TASK TO CARRY OUT: Look for the word "body" in the entries and copy each line where it appears.

============

(* ===== verification/Dot11.v ===== *)
(** * 802.11 information elements and frame decoding
      (src/internal/wifi/dot11/ie.go, decode.go)

    Beacon and probe-response bodies carry tagged elements, often truncated
    or forged. Each parser is modelled with its bounds checks: [None] is a
    read outside the element, which the theorems exclude. *)
From Stdlib Require Import ZArith Lia.
From stdpp Require Import base gmap sets list strings.
From S2P Require Import Prelude GoBase Dot11Frame.

(** ** ie.go *)

Definition ieSSID : Z := 0.
Definition ieSupportedRates : Z := 1.
Definition ieDSParameterSet : Z := 3.
Definition ieCountry : Z := 7.
Definition ieBSSLoad : Z := 11.
Definition ieHTCapabilities : Z := 45.
Definition ieRSN : Z := 48.
Definition ieExtSupportRates : Z := 50.
Definition ieMobilityDomain : Z := 54.
Definition ieHTOperation : Z := 61.
Definition ieRMEnabledCaps : Z := 70.
Definition ieExtendedCaps : Z := 127.
Definition ieVHTCapabilities : Z := 191.
Definition ieVHTOperation : Z := 192.
Definition ieVendorSpecific : Z := 221.
Definition ieElementExtension : Z := 255.

Definition extHECapabilities : Z := 35.
Definition extHEOperation : Z := 36.
Definition extEHTOperation : Z := 106.
Definition extEHTCapabilities : Z := 108.
Lemma vht_code_eq c f : vhtChannelWidth c f = vht_code c f.
Proof.
  unfold vhtChannelWidth, vht_code, vhtWidth80Plus, vhtWidth160Old, vhtWidth8080Old.
  destruct (Z.eqb_spec c 1) as [->|]; [by destruct (Z.eqb_spec f 0) as [->|]; [|rewrite bool_decide_false by done]|].
  destruct (Z.eqb_spec c 2) as [->|]; [done|]. destruct (Z.eqb_spec c 3) as [->|]; [done|].
  destruct c as [|[[]|[]|]|]; done.
Qed.
Lemma vht_width_eq body : vhtOperationWidth body = Some (vht_width body).
Proof.
  unfold vhtOperationWidth, vhtOpInfoLen. destruct body as [|c [|x [|s body]]]; [done..|].
  rewrite (proj2 (Z.ltb_ge (len (c :: x :: s :: body)) 3)) by (rewrite !len_cons; pose proof (len_nonneg body); lia).
  change (index (c :: x :: s :: body) 0) with (Some c). change (index (c :: x :: s :: body) 2) with (Some s).
  cbn [mbind option_bind vht_width]. by rewrite vht_code_eq.
Qed.
Lemma code_width_eq c : widthForCode c = code_width c.
Proof.
  unfold widthForCode, code_width. destruct (Z.eqb_spec c 0) as [->|]; [done|]. destruct (Z.eqb_spec c 1) as [->|]; [done|].
  destruct (Z.eqb_spec c 2) as [->|]; [done|]. destruct (Z.eqb_spec c 3) as [->|]; [done|]. destruct (Z.eqb_spec c 4) as [->|]; [done|].
  destruct c as [|[[]|[|[]|]|]|]; done.
Qed.
Lemma eht_width_eq body : ehtOperationWidth body = Some (eht_width body).
Proof.
  unfold ehtOperationWidth, ehtOpFixedLen, ehtInfoPresentBit, ehtWidthMask.
  destruct body as [|b0 [|b1 [|b2 [|b3 [|b4 [|c body]]]]]]; [done..|].
  rewrite (proj2 (Z.leb_gt (len (b0 :: b1 :: b2 :: b3 :: b4 :: c :: body)) 5)) by (rewrite !len_cons; pose proof (len_nonneg body); lia).
  change (index (b0 :: b1 :: b2 :: b3 :: b4 :: c :: body) 0) with (Some b0). change (index (b0 :: b1 :: b2 :: b3 :: b4 :: c :: body) 5) with (Some c).
  cbn [mbind option_bind eht_width]. change (has_bits b0 1) with (has_bits b0 (Z.shiftl 1 0)). rewrite has_bits_testbit by lia. change 7 with (Z.ones 3). rewrite Z.land_ones by lia.
  change (2 ^ 3) with 8. rewrite code_width_eq. by destruct (Z.testbit b0 0).
Qed.
(* ===== verification/Registry.v ===== *)
(** * The device registry (src/internal/discovery/registry.go, registrymerge.go)

    Devices are shared objects: the primary index and the three secondary
    ones hold pointers to one device each, and merging a sighting writes
    through the pointer. The registry is modelled with its heap; a caller
    hands the device it adds over. The records a device points to are
    modelled by value: no two devices of the registry share one. *)
From Stdlib Require Import ZArith Lia Ascii.
From stdpp Require Import base gmap sets list strings sorting.
From S2P Require Import Prelude GoBase.

(** ** Devices *)

(** [ConnectionType] *)
Inductive ConnectionType : Type :=
| ConnectionWired
| ConnectionWiFi
| ConnectionBluetooth
| ConnectionOther (s : string).

#[export] Instance ConnectionType_eq_dec : EqDecision ConnectionType.
Proof. solve_decision. Defined.

(** The fields of [WiFiPresence], [BluetoothPresence] and [Vulnerability]
    the registry reads. *)
Record WiFiPresence : Type := MkWiFi {
  wp_SSID : string;
  wp_SignalDBm : Z;
  wp_LastSeen : Z;
}.

Record BluetoothPresence : Type := MkBluetooth {
  bp_Name : string;
  bp_RSSI : Z;
  bp_LastSeen : Z;
}.

Record Vulnerability : Type := MkVulnerability {
  vu_CVEID : string;
  vu_Severity : string;
}.

(** [normalizeMAC] *)
Definition normalizeMAC (mac : string) : string := replace_all "-" ":" (to_upper mac).

Section registry.
(** The protocol details a device carries: LLDP, CDP, EDP, NDP, profile, SNMP. *)
Context {I : Type}.

(** [DiscoveredDevice]: the fields the registry reads or writes. *)
Record DiscoveredDevice : Type := MkDevice {
  dv_IP : string;
  dv_IPv6Addresses : list string;
  dv_MAC : string;
  dv_Hostname : string;
  dv_NetBIOSName : string;
  dv_MDNSName : string;
  dv_Vendor : string;
  dv_OSGuess : string;
  dv_DiscoveryMethod : list string;
  dv_LastSeen : Z;
  dv_IsLocal : bool;
  dv_IsRouter : bool;
  dv_LLDPInfo : option I;
  dv_CDPInfo : option I;
  dv_EDPInfo : option I;
  dv_NDPInfo : option I;
  dv_Profile : option I;
  dv_SNMPData : option I;
  dv_Vulnerabilities : option (list Vulnerability);
  dv_WoLCapable : option bool;
  dv_ConnectionTypes : list ConnectionType;
  dv_WiFiPresence : option WiFiPresence;
  dv_BluetoothPresence : option BluetoothPresence;
}.

Definition dv_set_IP (d : DiscoveredDevice) (v : string) : DiscoveredDevice :=
  MkDevice v (dv_IPv6Addresses d) (dv_MAC d) (dv_Hostname d) (dv_NetBIOSName d) (dv_MDNSName d)
    (dv_Vendor d) (dv_OSGuess d) (dv_DiscoveryMethod d) (dv_LastSeen d) (dv_IsLocal d)
    (dv_IsRouter d) (dv_LLDPInfo d) (dv_CDPInfo d) (dv_EDPInfo d) (dv_NDPInfo d) (dv_Profile d)
    (dv_SNMPData d) (dv_Vulnerabilities d) (dv_WoLCapable d) (dv_ConnectionTypes d)
    (dv_WiFiPresence d) (dv_BluetoothPresence d).
Definition dv_set_IPv6Addresses (d : DiscoveredDevice) (v : list string) : DiscoveredDevice :=
  MkDevice (dv_IP d) v (dv_MAC d) (dv_Hostname d) (dv_NetBIOSName d) (dv_MDNSName d)
    (dv_Vendor d) (dv_OSGuess d) (dv_DiscoveryMethod d) (dv_LastSeen d) (dv_IsLocal d)
    (dv_IsRouter d) (dv_LLDPInfo d) (dv_CDPInfo d) (dv_EDPInfo d) (dv_NDPInfo d) (dv_Profile d)
    (dv_SNMPData d) (dv_Vulnerabilities d) (dv_WoLCapable d) (dv_ConnectionTypes d)
    (dv_WiFiPresence d) (dv_BluetoothPresence d).
Definition dv_set_MAC (d : DiscoveredDevice) (v : string) : DiscoveredDevice :=
  MkDevice (dv_IP d) (dv_IPv6Addresses d) v (dv_Hostname d) (dv_NetBIOSName d) (dv_MDNSName d)
    (dv_Vendor d) (dv_OSGuess d) (dv_DiscoveryMethod d) (dv_LastSeen d) (dv_IsLocal d)
    (dv_IsRouter d) (dv_LLDPInfo d) (dv_CDPInfo d) (dv_EDPInfo d) (dv_NDPInfo d) (dv_Profile d)
    (dv_SNMPData d) (dv_Vulnerabilities d) (dv_WoLCapable d) (dv_ConnectionTypes d)
    (dv_WiFiPresence d) (dv_BluetoothPresence d).
Definition dv_set_Hostname (d : DiscoveredDevice) (v : string) : DiscoveredDevice :=
  MkDevice (dv_IP d) (dv_IPv6Addresses d) (dv_MAC d) v (dv_NetBIOSName d) (dv_MDNSName d)
    (dv_Vendor d) (dv_OSGuess d) (dv_DiscoveryMethod d) (dv_LastSeen d) (dv_IsLocal d)
    (dv_IsRouter d) (dv_LLDPInfo d) (dv_CDPInfo d) (dv_EDPInfo d) (dv_NDPInfo d) (dv_Profile d)
    (dv_SNMPData d) (dv_Vulnerabilities d) (dv_WoLCapable d) (dv_ConnectionTypes d)
    (dv_WiFiPresence d) (dv_BluetoothPresence d).
Definition dv_set_NetBIOSName (d : DiscoveredDevice) (v : string) : DiscoveredDevice :=
  MkDevice (dv_IP d) (dv_IPv6Addresses d) (dv_MAC d) (dv_Hostname d) v (dv_MDNSName d)
    (dv_Vendor d) (dv_OSGuess d) (dv_DiscoveryMethod d) (dv_LastSeen d) (dv_IsLocal d)
    (dv_IsRouter d) (dv_LLDPInfo d) (dv_CDPInfo d) (dv_EDPInfo d) (dv_NDPInfo d) (dv_Profile d)
    (dv_SNMPData d) (dv_Vulnerabilities d) (dv_WoLCapable d) (dv_ConnectionTypes d)
    (dv_WiFiPresence d) (dv_BluetoothPresence d).
Definition dv_set_MDNSName (d : DiscoveredDevice) (v : string) : DiscoveredDevice :=
  MkDevice (dv_IP d) (dv_IPv6Addresses d) (dv_MAC d) (dv_Hostname d) (dv_NetBIOSName d) v
    (dv_Vendor d) (dv_OSGuess d) (dv_DiscoveryMethod d) (dv_LastSeen d) (dv_IsLocal d)
    (dv_IsRouter d) (dv_LLDPInfo d) (dv_CDPInfo d) (dv_EDPInfo d) (dv_NDPInfo d) (dv_Profile d)
    (dv_SNMPData d) (dv_Vulnerabilities d) (dv_WoLCapable d) (dv_ConnectionTypes d)
    (dv_WiFiPresence d) (dv_BluetoothPresence d).
Definition dv_set_Vendor (d : DiscoveredDevice) (v : string) : DiscoveredDevice :=
  MkDevice (dv_IP d) (dv_IPv6Addresses d) (dv_MAC d) (dv_Hostname d) (dv_NetBIOSName d)
    (dv_MDNSName d) v (dv_OSGuess d) (dv_DiscoveryMethod d) (dv_LastSeen d) (dv_IsLocal d)
    (dv_IsRouter d) (dv_LLDPInfo d) (dv_CDPInfo d) (dv_EDPInfo d) (dv_NDPInfo d) (dv_Profile d)
    (dv_SNMPData d) (dv_Vulnerabilities d) (dv_WoLCapable d) (dv_ConnectionTypes d)
    (dv_WiFiPresence d) (dv_BluetoothPresence d).
Definition dv_set_OSGuess (d : DiscoveredDevice) (v : string) : DiscoveredDevice :=
  MkDevice (dv_IP d) (dv_IPv6Addresses d) (dv_MAC d) (dv_Hostname d) (dv_NetBIOSName d)
    (dv_MDNSName d) (dv_Vendor d) v (dv_DiscoveryMethod d) (dv_LastSeen d) (dv_IsLocal d)
    (dv_IsRouter d) (dv_LLDPInfo d) (dv_CDPInfo d) (dv_EDPInfo d) (dv_NDPInfo d) (dv_Profile d)
    (dv_SNMPData d) (dv_Vulnerabilities d) (dv_WoLCapable d) (dv_ConnectionTypes d)
    (dv_WiFiPresence d) (dv_BluetoothPresence d).
Definition dv_set_DiscoveryMethod (d : DiscoveredDevice) (v : list string) : DiscoveredDevice :=
  MkDevice (dv_IP d) (dv_IPv6Addresses d) (dv_MAC d) (dv_Hostname d) (dv_NetBIOSName d)
    (dv_MDNSName d) (dv_Vendor d) (dv_OSGuess d) v (dv_LastSeen d) (dv_IsLocal d)
    (dv_IsRouter d) (dv_LLDPInfo d) (dv_CDPInfo d) (dv_EDPInfo d) (dv_NDPInfo d) (dv_Profile d)
    (dv_SNMPData d) (dv_Vulnerabilities d) (dv_WoLCapable d) (dv_ConnectionTypes d)
    (dv_WiFiPresence d) (dv_BluetoothPresence d).
Definition dv_set_LastSeen (d : DiscoveredDevice) (v : Z) : DiscoveredDevice :=
  MkDevice (dv_IP d) (dv_IPv6Addresses d) (dv_MAC d) (dv_Hostname d) (dv_NetBIOSName d)
    (dv_MDNSName d) (dv_Vendor d) (dv_OSGuess d) (dv_DiscoveryMethod d) v (dv_IsLocal d)
    (dv_IsRouter d) (dv_LLDPInfo d) (dv_CDPInfo d) (dv_EDPInfo d) (dv_NDPInfo d) (dv_Profile d)
    (dv_SNMPData d) (dv_Vulnerabilities d) (dv_WoLCapable d) (dv_ConnectionTypes d)
    (dv_WiFiPresence d) (dv_BluetoothPresence d).
Definition dv_set_IsLocal (d : DiscoveredDevice) (v : bool) : DiscoveredDevice :=
  MkDevice (dv_IP d) (dv_IPv6Addresses d) (dv_MAC d) (dv_Hostname d) (dv_NetBIOSName d)
    (dv_MDNSName d) (dv_Vendor d) (dv_OSGuess d) (dv_DiscoveryMethod d) (dv_LastSeen d) v
    (dv_IsRouter d) (dv_LLDPInfo d) (dv_CDPInfo d) (dv_EDPInfo d) (dv_NDPInfo d) (dv_Profile d)
    (dv_SNMPData d) (dv_Vulnerabilities d) (dv_WoLCapable d) (dv_ConnectionTypes d)
    (dv_WiFiPresence d) (dv_BluetoothPresence d).
Definition dv_set_IsRouter (d : DiscoveredDevice) (v : bool) : DiscoveredDevice :=
  MkDevice (dv_IP d) (dv_IPv6Addresses d) (dv_MAC d) (dv_Hostname d) (dv_NetBIOSName d)
    (dv_MDNSName d) (dv_Vendor d) (dv_OSGuess d) (dv_DiscoveryMethod d) (dv_LastSeen d)
    (dv_IsLocal d) v (dv_LLDPInfo d) (dv_CDPInfo d) (dv_EDPInfo d) (dv_NDPInfo d) (dv_Profile d)
    (dv_SNMPData d) (dv_Vulnerabilities d) (dv_WoLCapable d) (dv_ConnectionTypes d)
    (dv_WiFiPresence d) (dv_BluetoothPresence d).
Definition dv_set_LLDPInfo (d : DiscoveredDevice) (v : option I) : DiscoveredDevice :=
  MkDevice (dv_IP d) (dv_IPv6Addresses d) (dv_MAC d) (dv_Hostname d) (dv_NetBIOSName d)
    (dv_MDNSName d) (dv_Vendor d) (dv_OSGuess d) (dv_DiscoveryMethod d) (dv_LastSeen d)
    (dv_IsLocal d) (dv_IsRouter d) v (dv_CDPInfo d) (dv_EDPInfo d) (dv_NDPInfo d) (dv_Profile d)
    (dv_SNMPData d) (dv_Vulnerabilities d) (dv_WoLCapable d) (dv_ConnectionTypes d)
    (dv_WiFiPresence d) (dv_BluetoothPresence d).
Definition dv_set_CDPInfo (d : DiscoveredDevice) (v : option I) : DiscoveredDevice :=
  MkDevice (dv_IP d) (dv_IPv6Addresses d) (dv_MAC d) (dv_Hostname d) (dv_NetBIOSName d)
    (dv_MDNSName d) (dv_Vendor d) (dv_OSGuess d) (dv_DiscoveryMethod d) (dv_LastSeen d)
    (dv_IsLocal d) (dv_IsRouter d) (dv_LLDPInfo d) v (dv_EDPInfo d) (dv_NDPInfo d)
    (dv_Profile d) (dv_SNMPData d) (dv_Vulnerabilities d) (dv_WoLCapable d)
    (dv_ConnectionTypes d) (dv_WiFiPresence d) (dv_BluetoothPresence d).
Definition dv_set_EDPInfo (d : DiscoveredDevice) (v : option I) : DiscoveredDevice :=
  MkDevice (dv_IP d) (dv_IPv6Addresses d) (dv_MAC d) (dv_Hostname d) (dv_NetBIOSName d)
    (dv_MDNSName d) (dv_Vendor d) (dv_OSGuess d) (dv_DiscoveryMethod d) (dv_LastSeen d)
    (dv_IsLocal d) (dv_IsRouter d) (dv_LLDPInfo d) (dv_CDPInfo d) v (dv_NDPInfo d)
    (dv_Profile d) (dv_SNMPData d) (dv_Vulnerabilities d) (dv_WoLCapable d)
    (dv_ConnectionTypes d) (dv_WiFiPresence d) (dv_BluetoothPresence d).
Definition dv_set_NDPInfo (d : DiscoveredDevice) (v : option I) : DiscoveredDevice :=
  MkDevice (dv_IP d) (dv_IPv6Addresses d) (dv_MAC d) (dv_Hostname d) (dv_NetBIOSName d)
    (dv_MDNSName d) (dv_Vendor d) (dv_OSGuess d) (dv_DiscoveryMethod d) (dv_LastSeen d)
    (dv_IsLocal d) (dv_IsRouter d) (dv_LLDPInfo d) (dv_CDPInfo d) (dv_EDPInfo d) v
    (dv_Profile d) (dv_SNMPData d) (dv_Vulnerabilities d) (dv_WoLCapable d)
    (dv_ConnectionTypes d) (dv_WiFiPresence d) (dv_BluetoothPresence d).
Definition dv_set_Profile (d : DiscoveredDevice) (v : option I) : DiscoveredDevice :=
  MkDevice (dv_IP d) (dv_IPv6Addresses d) (dv_MAC d) (dv_Hostname d) (dv_NetBIOSName d)
    (dv_MDNSName d) (dv_Vendor d) (dv_OSGuess d) (dv_DiscoveryMethod d) (dv_LastSeen d)
    (dv_IsLocal d) (dv_IsRouter d) (dv_LLDPInfo d) (dv_CDPInfo d) (dv_EDPInfo d) (dv_NDPInfo d)
    v (dv_SNMPData d) (dv_Vulnerabilities d) (dv_WoLCapable d) (dv_ConnectionTypes d)
    (dv_WiFiPresence d) (dv_BluetoothPresence d).
Definition dv_set_SNMPData (d : DiscoveredDevice) (v : option I) : DiscoveredDevice :=
  MkDevice (dv_IP d) (dv_IPv6Addresses d) (dv_MAC d) (dv_Hostname d) (dv_NetBIOSName d)
    (dv_MDNSName d) (dv_Vendor d) (dv_OSGuess d) (dv_DiscoveryMethod d) (dv_LastSeen d)
    (dv_IsLocal d) (dv_IsRouter d) (dv_LLDPInfo d) (dv_CDPInfo d) (dv_EDPInfo d) (dv_NDPInfo d)
    (dv_Profile d) v (dv_Vulnerabilities d) (dv_WoLCapable d) (dv_ConnectionTypes d)
    (dv_WiFiPresence d) (dv_BluetoothPresence d).
Definition dv_set_Vulnerabilities (d : DiscoveredDevice) (v : option (list Vulnerability)) : DiscoveredDevice :=
  MkDevice (dv_IP d) (dv_IPv6Addresses d) (dv_MAC d) (dv_Hostname d) (dv_NetBIOSName d)
    (dv_MDNSName d) (dv_Vendor d) (dv_OSGuess d) (dv_DiscoveryMethod d) (dv_LastSeen d)
    (dv_IsLocal d) (dv_IsRouter d) (dv_LLDPInfo d) (dv_CDPInfo d) (dv_EDPInfo d) (dv_NDPInfo d)
    (dv_Profile d) (dv_SNMPData d) v (dv_WoLCapable d) (dv_ConnectionTypes d)
    (dv_WiFiPresence d) (dv_BluetoothPresence d).
Definition dv_set_WoLCapable (d : DiscoveredDevice) (v : option bool) : DiscoveredDevice :=
  MkDevice (dv_IP d) (dv_IPv6Addresses d) (dv_MAC d) (dv_Hostname d) (dv_NetBIOSName d)
    (dv_MDNSName d) (dv_Vendor d) (dv_OSGuess d) (dv_DiscoveryMethod d) (dv_LastSeen d)
    (dv_IsLocal d) (dv_IsRouter d) (dv_LLDPInfo d) (dv_CDPInfo d) (dv_EDPInfo d) (dv_NDPInfo d)
    (dv_Profile d) (dv_SNMPData d) (dv_Vulnerabilities d) v (dv_ConnectionTypes d)
    (dv_WiFiPresence d) (dv_BluetoothPresence d).
Definition dv_set_ConnectionTypes (d : DiscoveredDevice) (v : list ConnectionType) : DiscoveredDevice :=
  MkDevice (dv_IP d) (dv_IPv6Addresses d) (dv_MAC d) (dv_Hostname d) (dv_NetBIOSName d)
    (dv_MDNSName d) (dv_Vendor d) (dv_OSGuess d) (dv_DiscoveryMethod d) (dv_LastSeen d)
    (dv_IsLocal d) (dv_IsRouter d) (dv_LLDPInfo d) (dv_CDPInfo d) (dv_EDPInfo d) (dv_NDPInfo d)
    (dv_Profile d) (dv_SNMPData d) (dv_Vulnerabilities d) (dv_WoLCapable d) v
    (dv_WiFiPresence d) (dv_BluetoothPresence d).
Definition dv_set_WiFiPresence (d : DiscoveredDevice) (v : option WiFiPresence) : DiscoveredDevice :=
  MkDevice (dv_IP d) (dv_IPv6Addresses d) (dv_MAC d) (dv_Hostname d) (dv_NetBIOSName d)
    (dv_MDNSName d) (dv_Vendor d) (dv_OSGuess d) (dv_DiscoveryMethod d) (dv_LastSeen d)
    (dv_IsLocal d) (dv_IsRouter d) (dv_LLDPInfo d) (dv_CDPInfo d) (dv_EDPInfo d) (dv_NDPInfo d)
    (dv_Profile d) (dv_SNMPData d) (dv_Vulnerabilities d) (dv_WoLCapable d)
    (dv_ConnectionTypes d) v (dv_BluetoothPresence d).
Definition dv_set_BluetoothPresence (d : DiscoveredDevice) (v : option BluetoothPresence) : DiscoveredDevice :=
  MkDevice (dv_IP d) (dv_IPv6Addresses d) (dv_MAC d) (dv_Hostname d) (dv_NetBIOSName d)
    (dv_MDNSName d) (dv_Vendor d) (dv_OSGuess d) (dv_DiscoveryMethod d) (dv_LastSeen d)
    (dv_IsLocal d) (dv_IsRouter d) (dv_LLDPInfo d) (dv_CDPInfo d) (dv_EDPInfo d) (dv_NDPInfo d)
    (dv_Profile d) (dv_SNMPData d) (dv_Vulnerabilities d) (dv_WoLCapable d)
    (dv_ConnectionTypes d) (dv_WiFiPresence d) v.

============

EXERCISE ANSWER:
Lemma vht_width_eq body : vhtOperationWidth body = Some (vht_width body).
  unfold vhtOperationWidth, vhtOpInfoLen. destruct body as [|c [|x [|s body]]]; [done..|].
  rewrite (proj2 (Z.ltb_ge (len (c :: x :: s :: body)) 3)) by (rewrite !len_cons; pose proof (len_nonneg body); lia).
  change (index (c :: x :: s :: body) 0) with (Some c). change (index (c :: x :: s :: body) 2) with (Some s).
Lemma eht_width_eq body : ehtOperationWidth body = Some (eht_width body).
  destruct body as [|b0 [|b1 [|b2 [|b3 [|b4 [|c body]]]]]]; [done..|].
  rewrite (proj2 (Z.leb_gt (len (b0 :: b1 :: b2 :: b3 :: b4 :: c :: body)) 5)) by (rewrite !len_cons; pose proof (len_nonneg body); lia).
  change (index (b0 :: b1 :: b2 :: b3 :: b4 :: c :: body) 0) with (Some b0). change (index (b0 :: b1 :: b2 :: b3 :: b4 :: c :: body) 5) with (Some c).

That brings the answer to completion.